I ricercatori hanno quindi esaminato quei campioni per sapere dove si era inserito il provirus nel DNA delle cellule T. Questa analisi minuziosa ha rivelato che quando il provirus dell’HIV si inserisce in un gene chiamato STAT3 e in un altro gene chiamato LCK , può spingere le cellule con quei provirus ad attivare la proliferazione cellulare. Con ulteriori mutazioni non virali in altri geni umani, ciò può provocare linfomi a cellule T.

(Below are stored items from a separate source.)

Inductive exn :=
  | InvalidIntervalFormat            (* ValueError("Invalid interval format") *)
  | FloatSyntax (s : string)         (* ValueError raised by float(s) *)
  | NegativeInterval                 (* ValueError("Interval must be non-negative") *)
  | GroupNotFound (target : string)  (* ValueError("Group '...' not found") *)
  | TaskExists (name : string)       (* NameError("Task '...' already exists.") *)
  | TaskNotFound (task : value)      (* ValueError("Task '...' not found") *)
  | NoSuchProperty (prop name : string)  (* ValueError("Property ... does not exist ...") *)
  | BadArguments (task : value)      (* ValueError("Arguments for task ... must be a list or tuple") *)
  | TaskError (name : string) (e : exn)  (* RuntimeError("Error in task '...': ...") *)
  | KeyError (key : value)           (* subscript of a missing dict key *)
  | NotInList (x : string)           (* ValueError of list.remove *)
  | AttributeError (v : value) (attr : string)
  | TypeError (v : value)
  | SleepValueError (v : value)      (* ValueError of time.sleep: negative or NaN *)
  | OverflowError (v : value)
  | UserError (tag : string)         (* an Exception instance raised by a task body *)
  | SystemExit                       (* BaseException, not an Exception *)
  | KeyboardInterrupt.               (* BaseException, not an Exception *)

(** The exception classes of the taxonomy. *)
Inductive exn_class :=
  | CValueError | CNameError | CRuntimeError | CKeyError | CAttributeError
  | CTypeError | COverflowError | CException | CBaseException.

“Questo è un processo complicato e in più fasi che richiede eventi rari – l’inserimento nei geni STAT3 e LCK nel punto giusto – anche solo per avviare il cancro”, ha affermato Mellors, che è anche capo della Divisione delle malattie infettive presso UPMC. “Come medico, sono rassicurato sul fatto che questi eventi sono rari. Anche se dobbiamo essere consapevoli del potenziale dell’HIV di causare linfomi, è un evento così raro che non è ancora necessario aumentare l’ansia“.
“Poiché le persone con HIV vivono più a lungo a causa dei progressi nei farmaci e nelle cure, ci sono più anni in cui le mutazioni potrebbero accumularsi nei geni ospiti. Quando ciò è accoppiato con gli effetti dei provirus già inseriti negli oncogeni, la frequenza del linfoma potrebbe aumentare nel tempo”, ha osservato Mellors. Finora, questo non è stato osservato. Tuttavia, il team di ricerca ha sottolineato l’importanza di ulteriori studi per valutare il ruolo che i farmaci per l’HIV possono svolgere nella prevenzione dei linfomi a cellule T, insieme alla sorveglianza continua dei linfomi a cellule T nelle persone con HIV.